● **Action item**
Reproduce every entry exactly, without alteration.
[Records to use — start]
(** Revoking a lineage is complete and says what it did: afterwards no session of
  the lineage is stored and no rotated handle leads to it, and the count is the
  number of its sessions that were live; live sessions of other lineages stay. *)
Theorem revoke_lineage (l : jsstr) (now n2 : num) (v v' : Vault) (o : outcome) :
  vault_inv v → exec (OpDeleteByLogical l) now n2 v = Some (o, v') →
  (∀ k s, sw_get (sessions v') k = Some s → lineage s ≠ l)
  ∧ (∀ k a, sw_get (rotatedSessionAliases v') k = Some a → al_logicalSessionId a ≠ l)
  ∧ (∀ k s, live_session v k now = Some s → lineage s ≠ l → sw_get (sessions v') k = Some s)
  ∧ o = GaveCount (Z.of_nat (length (List.filter
        (λ kv, jsstr_eqb (lineage kv.2) l && negb (s_expired kv.2 now)) (sw_map (sessions v))))).
Proof.
  intros Hv He. cbn [vault_exec] in He. pose proof (delete_logical_spec l now v) as H.
  destruct (deleteSessionsByLogicalSessionId l now v) as [n v1]. injection He as <- <-.
  destruct H as ((s1 & m1 & E & [_ Hsh] & _) & Hnone & Hal & ->); [auto|]. split_and!; [|exact Hal| |].
  - intros k s Hk Hl. specialize (Hnone k s Hk). unfold scan_hit, in_lineage in Hnone.
    rewrite Hl, jsstr_eqb_refl, orb_true_r in Hnone. done.
  - intros k s. unfold live_session. destruct (sw_get (sessions v) k) as [s'|] eqn:Ek; [|done]. cbn.
    destruct (s_expired s' now) eqn:Ex; [done|]. intros [= <-] Hl. rewrite E.
    eapply sw_shrinks_keep; [exact Hsh|exact Ek|]. unfold scan_hit, in_lineage. rewrite Ex.
    by rewrite (proj2 (jsstr_eqb_false _ _)).
  - do 3 f_equal. apply List.filter_ext. intros [k s]. unfold scan_counts, in_lineage. apply andb_comm.
Qed.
[Records to use — finish]
● **Your response**
(** Revoking a lineage is complete and says what it did: afterwards no session of
  the lineage is stored and no rotated handle leads to it, and the count is the
  number of its sessions that were live; live sessions of other lineages stay. *)
Theorem revoke_lineage (l : jsstr) (now n2 : num) (v v' : Vault) (o : outcome) :
  vault_inv v → exec (OpDeleteByLogical l) now n2 v = Some (o, v') →
  (∀ k s, sw_get (sessions v') k = Some s → lineage s ≠ l)
  ∧ (∀ k a, sw_get (rotatedSessionAliases v') k = Some a → al_logicalSessionId a ≠ l)
  ∧ (∀ k s, live_session v k now = Some s → lineage s ≠ l → sw_get (sessions v') k = Some s)
  ∧ o = GaveCount (Z.of_nat (length (List.filter
        (λ kv, jsstr_eqb (lineage kv.2) l && negb (s_expired kv.2 now)) (sw_map (sessions v))))).
Proof.
  intros Hv He. cbn [vault_exec] in He. pose proof (delete_logical_spec l now v) as H.
  destruct (deleteSessionsByLogicalSessionId l now v) as [n v1]. injection He as <- <-.
  destruct H as ((s1 & m1 & E & [_ Hsh] & _) & Hnone & Hal & ->); [auto|]. split_and!; [|exact Hal| |].
  - intros k s Hk Hl. specialize (Hnone k s Hk). unfold scan_hit, in_lineage in Hnone.
    rewrite Hl, jsstr_eqb_refl, orb_true_r in Hnone. done.
  - intros k s. unfold live_session. destruct (sw_get (sessions v) k) as [s'|] eqn:Ek; [|done]. cbn.
    destruct (s_expired s' now) eqn:Ex; [done|]. intros [= <-] Hl. rewrite E.
    eapply sw_shrinks_keep; [exact Hsh|exact Ek|]. unfold scan_hit, in_lineage. rewrite Ex.
    by rewrite (proj2 (jsstr_eqb_false _ _)).
  - do 3 f_equal. apply List.filter_ext. intros [k s]. unfold scan_counts, in_lineage. apply andb_comm.
Qed.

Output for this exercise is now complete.